Doxorubicin is an effective chemotherapeutic agent used to treat
malignancies, but it causes
cardiomyopathy. Preliminary evidence suggests that
desacyl ghrelin might have protective effects on
doxorubicin cardiotoxicity. This study examined the cellular effects of
desacyl ghrelin on myocardial
fibrosis and apoptosis in a
doxorubicin cardiomyopathy experimental model. Adult C57BL/6 mice received an
intraperitoneal injection of
doxorubicin to induce
cardiomyopathy, followed by 4-day treatment of saline (control) or
desacyl ghrelin with or without [d-Lys3]-GHRP-6 (a
growth hormone secretagogue receptor or GHSR1a antagonist). Ventricular structural and functional parameters were evaluated by transthoracic echocardiography. Molecular and cellular measurements were performed in ventricular muscle to examine myocardial
fibrosis and apoptosis. Cardiac dysfunction was induced by
doxorubicin, as indicated by significant decreases in ventricular fractional shortening and ejection fraction. This
doxorubicin-induced cardiac dysfunction was prevented by the treatment of
desacyl ghrelin no matter with or without the presence of [d-Lys3]-GHRP-6.
Doxorubicin induced
fibrosis (accumulated
collagen deposition and increased CTGF), activated apoptosis (increased TUNEL index, apoptotic DNA fragmentation, and
caspase-3 activity and decreased Bcl-2/Bax ratio), and suppressed phosphorylation status of prosurvival signals (ERK1/2 and Akt) in ventricular muscles.
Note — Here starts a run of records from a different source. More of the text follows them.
(* ===== verification/AuditLog.v ===== *)
(** * The audit trail of a pipeline

    The call [log_audit(decision)] of [run_event] (src/pipeline/pipeline.cpp),
    between the stages and the emission, for asynchronous and synchronous
    submissions: the systems of Pipeline.v and SyncSubmit.v at a finer grain, in
    which a coroutine decides and logs in one step and emits in another, so that
    coroutines of different strands interleave between the two. *)

From S2P Require Import Prelude Ieee CoreTypes Errors DecisionTypes RuleEngine ShuffleShard TokenBucket TenantRouter.
From S2P Require Import Config Stages EmitStage PolicyStage RunEvent Pipeline SyncSubmit Logging Scenario.

Open Scope list_scope.
Open Scope Z_scope.

(** ** Asynchronous submissions *)

(** The pipeline, the coroutines that have logged their decision and not yet
    emitted it, and what was logged. *)
Record Trail (W : Type) : Type := mkTrail {
  tr_system : System W;
  tr_decided : list (Z * Event * Z * Decision);
  tr_log : list (Z * Event * Decision)
}.

Arguments mkTrail {W}. Arguments tr_system {W}. Arguments tr_decided {W}. Arguments tr_log {W}.

(** The records posted to the queue of the loggers set up. *)
Definition audit_records {W : Type} (ls : LogState) (t : Trail W) : list (Logger * string) :=
  omap (fun x => log_audit ls x.2) (tr_log t).

Section Trails.

Context {W : Type} `{Clock W} `{Workers W} `{StdSort} `{StdHash}.

(** [emit->process(std::move(decision))] and [on_event_complete()]. *)
Definition after_emit {A : Type} (p : Impl W) (r : outcome (A * EmitStage W)) : Impl W :=
  match r with Threw _ => p | Returned (_, es) => on_event_complete (set_emit p es) end.

Inductive trail_step : W * Trail W -> W * Trail W -> Prop :=
| trail_other w t w' s' :
    system_step (w, tr_system t) (w', s') -> (length (running (tr_system t)) <= length (running s'))%nat ->
    trail_step (w, t) (w', mkTrail s' (tr_decided t) (tr_log t))
| trail_decides w t w' i strand e id ss d :
    running (tr_system t) !! i = Some (strand, e, id) -> (strand, e, id) ∉ map fst (tr_decided t) ->
    stages (impl (tr_system t)) = Some ss ->
    run_event (config (impl (tr_system t))) ss false id e w = (Decided d, w') ->
    trail_step (w, t) (w', mkTrail (tr_system t) (tr_decided t ++ [(strand, e, id, d)]) (tr_log t ++ [(strand, e, d)]))
| trail_throws w t w' i strand e id ss what :
    running (tr_system t) !! i = Some (strand, e, id) -> (strand, e, id) ∉ map fst (tr_decided t) ->
    stages (impl (tr_system t)) = Some ss ->
    run_event (config (impl (tr_system t))) ss false id e w = (RunThrew what, w') ->
    trail_step (w, t) (w', mkTrail (ended (tr_system t) (impl (tr_system t)) i strand e None) (tr_decided t) (tr_log t))
| trail_emits w t w' i j strand e id es d r :
    running (tr_system t) !! i = Some (strand, e, id) -> tr_decided t !! j = Some (strand, e, id, d) ->
    emit (impl (tr_system t)) = Some es -> emit_process es d w = (Some r, w') ->
    trail_step (w, t) (w', mkTrail (ended (tr_system t) (after_emit (impl (tr_system t)) r) i strand e (Some d))
      (delete j (tr_decided t)) (tr_log t)).

Definition trail_reachable (c : PipelineConfig W) (t : Trail W) : Prop :=
  exists w0 w, rtc trail_step (w0, mkTrail (system_new c) [] []) (w, t).

End Trails.

(** ** Specification *)

Definition entries_on {A : Type} (k : Z) (l : list (Z * Event * A)) : list (Z * Event * A) := filter (fun x => x.1.1 = k) l.

(** A decision logged and not yet emitted. *)
Definition pending_entry (x : Z * Event * Z * Decision) : Z * Event * Decision := (x.1.1.1, x.1.1.2, x.2).

(** ** Lemmas *)

Section TrailLemmas.

Context {W : Type} `{Clock W} `{Workers W} `{StdSort} `{StdHash}.

Record trail_inv (t : Trail W) : Prop := {
  trail_one : forall k, (length (entries_on k (running (tr_system t))) <= 1)%nat;
  trail_decided : forall x, x ∈ tr_decided t -> x.1 ∈ running (tr_system t);
  trail_nodup : NoDup (map fst (tr_decided t));
  trail_perm : tr_log t ≡ₚ emitted (tr_system t) ++ map pending_entry (tr_decided t);
  trail_order : forall k, entries_on k (tr_log t) = entries_on k (emitted (tr_system t)) ++ entries_on k (map pending_entry (tr_decided t))
}.

Lemma entries_app {A : Type} (k : Z) (l1 l2 : list (Z * Event * A)) : entries_on k (l1 ++ l2) = entries_on k l1 ++ entries_on k l2.
Proof. apply filter_app. Qed.

(** On a strand the running coroutine is alone. *)
Lemma running_alone (s : System W) (i : nat) (x y : Z * Event * Z) :
  (forall k, (length (entries_on k (running s)) <= 1)%nat) -> running s !! i = Some x -> y ∈ running s -> y.1.1 = x.1.1 -> y = x.
Proof.
  intros Hone Hi Hy Hk. specialize (Hone x.1.1).
  assert (Hx : x ∈ entries_on x.1.1 (running s)) by (apply list_elem_of_filter; split; [done|by eapply list_elem_of_lookup_2]).
  assert (Hy' : y ∈ entries_on x.1.1 (running s)) by (apply list_elem_of_filter; by split).
  destruct (entries_on x.1.1 (running s)) as [|a [|b l]]; simpl in Hone; [by apply elem_of_nil in Hx| |lia].
  apply list_elem_of_singleton in Hx, Hy'. congruence.
Qed.
Lemma run_action_on_stuck :
  result_of (ActionMachine.run_action 1 stuck_machine [VNum 50] stuck) = Ret tt.
Proof.
  unfold ActionMachine.run_action, enumerate.
  cbn [length seq zip zip_with for_each fmap list_fmap].
  mrun.
  rewrite (bind_quiet _ _ _ _ _ (controller_at_eq stuck_machine 0 0 stuck eq_refl)).
  mrun.
  erewrite bind_quiet by (eapply at_controller_eq; [reflexivity | reflexivity]).
  cbn [ActionMachine.wait_done].
  mrun.
  erewrite bind_quiet by (apply controller_at_eq; reflexivity).
  mrun.
  erewrite bind_quiet by (eapply at_controller_eq; [reflexivity | reflexivity]).
  change (negb (Controller.is_done _)) with true. cbv iota.
  erewrite bind_cases.
  2:{ erewrite bind_cases.
      2:{ apply (tick_of_a_locked_joint _ _ _ _ _ 50); try reflexivity.
          change (0 <= 15). lra. }
      cbn [result_of state_of calls_of fst snd].
      erewrite bind_quiet by (apply controller_at_eq; reflexivity).
      erewrite bind_quiet by (eapply at_controller_eq; [reflexivity | reflexivity]).
      reflexivity. }
  reflexivity.
Qed.

(** Position mode with a tuple for a goal: the first comparison raises. *)
Lemma Controller_step_on_a_tuple_goal dt c j rnd xs :
  Controller.force_control c = false ->
  Controller.position_control c = true ->
  PositionController.goal_pos (Controller.position_controller c) = Some (VTuple xs) ->
  Controller.step dt (Controller.mk_scene c j rnd)
  = (Raise TypeError, Controller.mk_scene c j rnd, []).
Proof.
  intros Hf Hp Hg. unfold Controller.step. mrun.
  cbn [Controller.self]. rewrite Hf. mrun. cbn [Controller.self]. rewrite Hp. mrun.
  erewrite bind_run_raise by
    (apply zoom_eq; cbn [Controller.self Controller.joint_obj];
     rewrite PositionController_is_done_eq, Hg; reflexivity).
  unfold Controller.on_self. cbn [Controller.self Controller.joint_obj Controller.rand].
  destruct c; reflexivity.
Qed.
Lemma hex_digit_lower (n : Z) :
  0 <= n < 16 -> is_lower_hex (MD5.hex_digit n) = true.
Proof.
  intros Hn.
  assert (Hcases : exists k : nat, (k < 16)%nat /\ n = Z.of_nat k).
  { exists (Z.to_nat n). split; lia. }
  destruct Hcases as (k & Hk & ->).
  do 16 (destruct k as [|k]; [reflexivity|]). lia.
Qed.

Lemma hex_lower (bs : list Z) :
  Forall (fun b => 0 <= b < 256) bs -> all is_lower_hex (MD5.hex bs) = true.
Proof.
  induction 1 as [|b bs Hb _ IH]; simpl; [reflexivity|].
  rewrite !hex_digit_lower, IH; [reflexivity| |].
  - apply Z.mod_pos_bound. lia.
  - split; [apply Z.div_pos; lia | apply Z.div_lt_upper_bound; lia].
Qed.

Lemma hexdigest_format (u : bytes) :
  String.length (MD5.hexdigest u) = 32%nat /\
  all is_lower_hex (MD5.hexdigest u) = true.
Proof.
  unfold MD5.hexdigest. split.
  - rewrite hex_length, digest_length. reflexivity.
  - apply hex_lower, digest_range.
Qed.

(** C9.  The cache file of a target URL [u] is the file of the cache
    directory named by the MD5 digest of [u] in hexadecimal: thirty-two
    lower-case hexadecimal digits, a function of the text of [u] alone.
    The digest is the MD5 of RFC 1321 (its test vectors are reproduced),
    and the two URLs of the test suite get different files. *)
Theorem cache_filename_is_md5_hexdigest :
  (forall u, get_cache_filename u = "cache/" +:+ MD5.hexdigest u) /\
  (forall u, String.length (MD5.hexdigest u) = 32%nat /\
             all is_lower_hex (MD5.hexdigest u) = true) /\
  MD5.hexdigest "" = "d41d8cd98f00b204e9800998ecf8427e" /\
  MD5.hexdigest "abc" = "900150983cd24fb0d6963f7d28e17f72" /\
  MD5.hexdigest "message digest" = "f96b697d7cb7938d525a2f31aaf161d0" /\
  MD5.hexdigest "12345678901234567890123456789012345678901234567890123456789012345678901234567890"
    = "57edf4a22be3c955ac49da2e2107b67a" /\
  get_cache_filename "http://a.example/x" = "cache/3b0f361c22e1755442ab57b07ab1e3b9" /\
  get_cache_filename "http://a.example/y" = "cache/c753bb6cbe6914eb64fe9b7aa4c9f77e" /\
  get_cache_filename "http://a.example/x" <> get_cache_filename "http://a.example/y".
Proof.
  split; [reflexivity|].
  split; [exact hexdigest_format|].
  do 6 (split; [vm_compute; reflexivity|]).
  vm_compute. discriminate.
Qed.

End CacheKey.

(* ===================================================================== *)
(** * Running the handlers symbolically *)
(* ===================================================================== *)

(** The parsing functions stay folded while a handler is executed on a
    symbolic request. *)
Arguments split : simpl never.
Arguments split_ws : simpl never.
Arguments first_line : simpl never.
Arguments contains : simpl never.
Arguments strip : simpl never.
Arguments int_of_bytes : simpl never.
Arguments of_Z : simpl never.
Arguments decode : simpl never.
Arguments target_text : simpl never.
Arguments scan_headers : simpl never.
Arguments get_cache_filename : simpl never.
Arguments get_request : simpl never.
Arguments post_request : simpl never.
Arguments Url.urlparse : simpl never.
Arguments Url.urlparse_bytes : simpl never.
Arguments Url.hostname : simpl never.
Arguments Url.port : simpl never.
Arguments RESPONSE_200 : simpl never.
Arguments RESPONSE_400 : simpl never.
Arguments RESPONSE_405 : simpl never.
Arguments RESPONSE_500 : simpl never.
Arguments String.substring : simpl never.
Arguments nth_error : simpl never.
(** What a loop body adds to the trace: at most six calls, none of them
    opening or closing the connection. *)
Lemma loop_body_calls v E record st r st' :
  loop_body_of v E record st = (r, st') ->
  exists calls,
    trace st' = trace st ++ calls /\
    Forall (fun c => c <> MongoConnect /\ c <> MongoClose) calls /\
    length calls <= 6.
Proof.
  intros Hrun. destruct v; simpl in Hrun; exec Hrun.
  all: try (exists []; rewrite app_nil_r; split; [done|];
            split; [constructor|simpl; lia]).
  all: eexists; split; [reflexivity|]; split; [|simpl; lia].
  all: repeat constructor; discriminate.
Qed.

Lemma for_of_calls v E l st r st' :
  for_of (loop_body_of v E) l st = (r, st') ->
  exists calls,
    trace st' = trace st ++ calls /\
    Forall (fun c => c <> MongoConnect /\ c <> MongoClose) calls /\
    length calls <= 6 * length l.
Proof.
  revert st. induction l as [|x l IH]; intros st Hrun; simpl in Hrun.
  - unfold ret in Hrun. simplify_eq. exists []. rewrite app_nil_r.
    split; [done|]. split; [constructor|simpl; lia].
  - unfold bind in Hrun.
    destruct (loop_body_of v E x st) as [[e|[]] s1] eqn:Hx.
    + simplify_eq.
      destruct (loop_body_calls _ _ _ _ _ _ Hx) as (calls & Ht & Hc & Hlen).
      exists calls. split; [done|]. split; [done|]. simpl. lia.
    + destruct (loop_body_calls _ _ _ _ _ _ Hx) as (calls1 & Ht1 & Hc1 & Hlen1).
      destruct (IH _ Hrun) as (calls2 & Ht2 & Hc2 & Hlen2).
      exists (calls1 ++ calls2). rewrite Ht2, Ht1, app_assoc.
      split; [done|]. split; [by apply Forall_app|].
      rewrite length_app. simpl. lia.
Qed.
(** C5 as stated fails.  The URL serves a zip archive with no entry under
    [ml-1m]: the first call into "data" returns normally, having fetched
    and extracted the archive, but leaves no directory [data/ml-1m]; the
    second call returns normally too and extracts the archive again. *)
Lemma acquisition_idempotent_counterexample :
  download_and_extract_movielens_1m ["data"] foreign_world
    = (Ok (), foreign_acquired_world) ∧
  fetches (trace foreign_acquired_world) = 1%nat ∧
  extractions (trace foreign_acquired_world) = 1%nat ∧
  ∃ w',
    download_and_extract_movielens_1m ["data"] foreign_acquired_world
      = (Ok (), w') ∧
    fetches (trace w') = 1%nat ∧
    extractions (trace w') = 2%nat.
Proof.
  split; [vm_compute; reflexivity|].
  split; [vm_compute; reflexivity|].
  split; [vm_compute; reflexivity|].
  eexists. split; [vm_compute; reflexivity|].
  split; vm_compute; reflexivity.
Qed.

(** A second acquisition into "data", after the first one fetched and
    extracted the sample archive. *)
Lemma acquisition_idempotent_witness :
  fetches (trace (download_and_extract_movielens_1m ["data"] acquired_world).2)
    = fetches (trace acquired_world) ∧
  extractions
    (trace (download_and_extract_movielens_1m ["data"] acquired_world).2)
    = extractions (trace acquired_world) ∧
  ∃ w',
    download_and_extract_movielens_1m ["data"] acquired_world = (Ok (), w') ∧
    dirs w' = dirs acquired_world ∧ files w' = files acquired_world ∧
    fetches (trace w') = fetches (trace acquired_world) ∧
    extractions (trace w') = extractions (trace acquired_world).
Proof.
  destruct (acquisition_idempotent ["data"] acquired_world) as (H1 & H2 & H3).
  split; [apply H1; vm_compute; reflexivity|].
  split; [apply H2; vm_compute; reflexivity|].
  apply (H3 online_world); [vm_compute; reflexivity|].
  right. exists sample_members.
  split; vm_compute; reflexivity.
Defined.

(** The three loaders on the files the sample archive holds. *)
Lemma loaders_schema_witness :
  (∃ df, load_movielens_ratings ["data"] acquired_world = Some (Ok df) ∧
         column_names df = ["user_id"; "movie_id"; "rating"; "timestamp"] ∧
         nrows df = 2%nat ∧
         Forall (λ c, length c.2 = 2%nat) (columns df)) ∧
  (∃ df, load_movielens_users ["data"] acquired_world = Some (Ok df) ∧
         column_names df
           = ["user_id"; "gender"; "age"; "occupation"; "zip_code"] ∧
         nrows df = 2%nat ∧
         Forall (λ c, length c.2 = 2%nat) (columns df)) ∧
  (∃ df, load_movielens_movies ["data"] acquired_world = Some (Ok df) ∧
         column_names df = ["movie_id"; "title"; "genres"] ∧
         nrows df = 1%nat ∧
         Forall (λ c, length c.2 = 1%nat) (columns df)).
Proof.
  destruct (loaders_schema ["data"] acquired_world) as (H1 & H2 & H3).
  split; [|split].
  - apply (H1 sample_ratings); vm_compute; reflexivity.
  - apply (H2 sample_users); vm_compute; reflexivity.
  - apply (H3 sample_movies); vm_compute; reflexivity.
Defined.

(** * Further properties *)

(** ** Where a call can write *)

#[local] Instance adds_prefixes_preorder name : PreOrder (adds_prefixes name).
Proof.
  split.
  - intros w. split; [reflexivity|]. intros q Hq. by left.
  - intros w1 w2 w3 [Hk1 Hd1] [Hk2 Hd2]. split; [by etrans|].
    intros q Hq. destruct (Hd2 q Hq) as [Hq2|?]; [|by right]. by apply Hd1.
Qed.

#[local] Instance confined_preorder data_dir : PreOrder (confined data_dir).
Proof.
  split.
  - intros w. split; [done|]. split; [done|]. intros q Hq. by left.
  - intros w1 w2 w3 (Hn1 & Hf1 & Hd1) (Hn2 & Hf2 & Hd2).
    split; [congruence|]. split.
    + intros p Hp. rewrite Hf2 by done. by apply Hf1.
    + intros q Hq. destruct (Hd2 q Hq) as [Hq2|?]; [|by right].
      by apply Hd1.
Qed.

#[local] Instance keeps_file_at_preorder p : PreOrder (keeps_file_at p).
Proof.
  split; [by intros w|].
  intros w1 w2 w3 H1 H2. unfold keeps_file_at in *. congruence.
Qed.

Lemma mkdir_adds_prefixes p name :
  p `prefix_of` name → preserves (adds_prefixes name) (mkdir p).
Proof.
  intros Hp w. unfold mkdir.
  repeat match goal with |- context [if ?b then _ else _] => destruct b end;
    try reflexivity.
  split; [done|]. simpl.
  intros q [->%elem_of_singleton|Hq]%elem_of_union; [by right|by left].
Qed.

Lemma makedirs_rev_adds_prefixes rname name :
  rev rname `prefix_of` name →
  preserves (adds_prefixes name) (makedirs_rev rname).
Proof.
  induction rname as [|tail rhead IH]; intros Hpre; cbn [makedirs_rev].
  - by apply mkdir_adds_prefixes.
  - preserves_steps.
    + apply IH. etrans; [|exact Hpre]. cbn [rev]. by apply prefix_app_r.
    + by apply mkdir_adds_prefixes.
Qed.

Lemma makedirs_adds_prefixes name :
  preserves (adds_prefixes name) (makedirs name).
Proof. apply makedirs_rev_adds_prefixes. by rewrite rev_involutive. Qed.

Lemma ensure_dir_adds_prefixes data_dir (e : bool) :
  preserves (adds_prefixes data_dir)
    (if negb e then makedirs data_dir else mret ()).
Proof. preserves_steps. apply makedirs_adds_prefixes. Qed.

(** A path that is not on the way to [name] and does not exist still
    does not exist after the step. *)
Lemma adds_prefixes_absent name w w' p :
  adds_prefixes name w w' → ¬ p `prefix_of` name →
  path_exists w p = false → path_exists w' p = false.
Proof.
  intros [(Hf & _ & _) Hd] Hp. unfold path_exists, isfile, isdir.
  rewrite Hf, !orb_false_iff, !bool_decide_eq_false.
  intros [Hdir Hfile]. split; [|done].
  intros [?|Hq]; [tauto|]. destruct (Hd p Hq); tauto.
Qed.

Lemma not_prefix_join data_dir name : ¬ join data_dir name `prefix_of` data_dir.
Proof.
  intros Hpre%prefix_length. unfold join in Hpre.
  rewrite length_app in Hpre. simpl in Hpre. lia.
Qed.

Lemma adds_prefixes_confined name data_dir w w' :
  (∀ q, q `prefix_of` name →
        q `prefix_of` data_dir ∨ data_dir `prefix_of` q) →
  adds_prefixes name w w' → confined data_dir w w'.
Proof.
  intros Hname [(Hf & Hn & _) Hd]. split; [done|]. split.
  - intros p _. by rewrite Hf.
  - intros q Hq. destruct (Hd q Hq) as [?|?]; [by left|right]. by apply Hname.
Qed.

Lemma print_confined data_dir msg : preserves (confined data_dir) (print msg).
Proof. intros w. split; [done|]. split; [done|]. intros q Hq. by left. Qed.

Lemma write_file_confined data_dir p c :
  data_dir `prefix_of` p → preserves (confined data_dir) (write_file p c).
Proof.
  intros Hp w. unfold write_file.
  repeat match goal with |- context [if ?b then _ else _] => destruct b end;
    try reflexivity.
  split; [done|]. split; [|intros q Hq; by left].
  intros p' Hp'. simpl. apply lookup_insert_ne. by intros ->.
Qed.

Lemma makedirs_confined data_dir name :
  (∀ q, q `prefix_of` name →
        q `prefix_of` data_dir ∨ data_dir `prefix_of` q) →
  preserves (confined data_dir) (makedirs name).
Proof.
  intros Hname. eapply preserves_weaken; [|apply makedirs_adds_prefixes].
  intros w w'. by apply adds_prefixes_confined.
Qed.

Lemma mkdir_confined data_dir p :
  data_dir `prefix_of` p → preserves (confined data_dir) (mkdir p).
Proof.
  intros Hp. eapply preserves_weaken; [|by apply (mkdir_adds_prefixes p p)].
  intros w w'. apply adds_prefixes_confined.
  intros q Hq. by apply (prefix_weak_total _ _ p).
Qed.

Lemma urlretrieve_confined data_dir u dest :
  data_dir `prefix_of` dest → preserves (confined data_dir) (urlretrieve u dest).
Proof.
  intros Hdest w. unfold urlretrieve.
  destruct (net w !! u) as [c|];
    [|split; [done|]; split; [done|]; intros q Hq; by left].
  apply (write_file_confined data_dir dest c Hdest
           (with_trace (trace w ++ [UrlRetrieve u dest]) w)).
Qed.

Lemma extract_member_confined data_dir m :
  preserves (confined data_dir) (extract_member data_dir m).
Proof.
  assert (data_dir `prefix_of` data_dir ++ m.1) as Hpre by by apply prefix_app_r.
  unfold extract_member. destruct m as [name [data|]]; cbn [fst snd] in *;
    preserves_steps;
    first [ by apply write_file_confined
          | by apply mkdir_confined
          | apply makedirs_confined; intros q Hq;
            apply (prefix_weak_total _ _ (data_dir ++ name)); [|done];
            etrans; [exact Hq|]; unfold dirname;
            destruct (decide (data_dir ++ name = [])) as [->|Hne];
            [done|];
            destruct (exists_last Hne) as (l & x & ->);
            rewrite removelast_last; by apply prefix_app_r ].
Qed.

Lemma extract_members_confined data_dir ms :
  preserves (confined data_dir) (extract_members data_dir ms).
Proof.
  induction ms as [|m ms IH]; cbn [extract_members]; preserves_steps.
  apply extract_member_confined.
Qed.

Lemma extractall_confined data_dir archive :
  preserves (confined data_dir) (extractall archive data_dir).
Proof.
  unfold extractall.
  apply preserves_bind; [apply _|apply ZipFile_preserves; apply _|intros ms].
  apply preserves_bind; [apply _| |intros _].
  { intros w. split; [done|]. split; [done|]. intros q Hq. by left. }
  apply extract_members_confined.
Qed.

Lemma download_confined data_dir :
  preserves (confined data_dir) (download_and_extract_movielens_1m data_dir).
Proof.
  assert (data_dir `prefix_of` join data_dir "ml-1m.zip")
    by by apply prefix_app_r.
  unfold download_and_extract_movielens_1m. preserves_steps;
    first [ apply print_confined
          | by apply urlretrieve_confined
          | apply extractall_confined
          | apply makedirs_confined; intros q Hq; by left ].
Qed.

Lemma download_grows data_dir :
  preserves grows (download_and_extract_movielens_1m data_dir).
Proof.
  unfold download_and_extract_movielens_1m. preserves_steps;
    first [ apply print_grows | apply urlretrieve_grows
          | apply extractall_grows | apply makedirs_grows ].
Qed.

(** X1.  Whatever it returns, a call of
    [download_and_extract_movielens_1m] removes nothing (every directory
    and every file path that existed still exists), leaves every file
    outside [data_dir] exactly as it was, and creates directories only
    on the way to [data_dir] or under it. *)
Theorem acquisition_confined data_dir w :
  dirs w ⊆ dirs (download_and_extract_movielens_1m data_dir w).2 ∧
  dom (files w) ⊆ dom (files (download_and_extract_movielens_1m data_dir w).2) ∧
  (∀ p, ¬ data_dir `prefix_of` p →
        files (download_and_extract_movielens_1m data_dir w).2 !! p
        = files w !! p) ∧
  (∀ q, q ∈ dirs (download_and_extract_movielens_1m data_dir w).2 →
        q ∈ dirs w ∨ q `prefix_of` data_dir ∨ data_dir `prefix_of` q).
Proof.
  destruct (download_grows data_dir w) as [Hd Hf].
  destruct (download_confined data_dir w) as (_ & Hout & Hnew).
  done.
Qed.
All these molecular and cellular alterations induced by
doxorubicin were not found in the animals treated with
desacyl ghrelin. Notably, the changes in the major markers of apoptosis,
fibrosis, and Akt phosphorylation were found to be similar in the animals following the treatment of
desacyl ghrelin with and without GHSR antagonist [d-Lys3]-GHRP-6. These findings demonstrate clearly that
desacyl ghrelin protects the cardiomyocytes against the
doxorubicin-induced
cardiomyopathy by preventing the activation of cardiac
fibrosis and apoptosis, and the effects are probably mediated through GHSR-independent mechanism.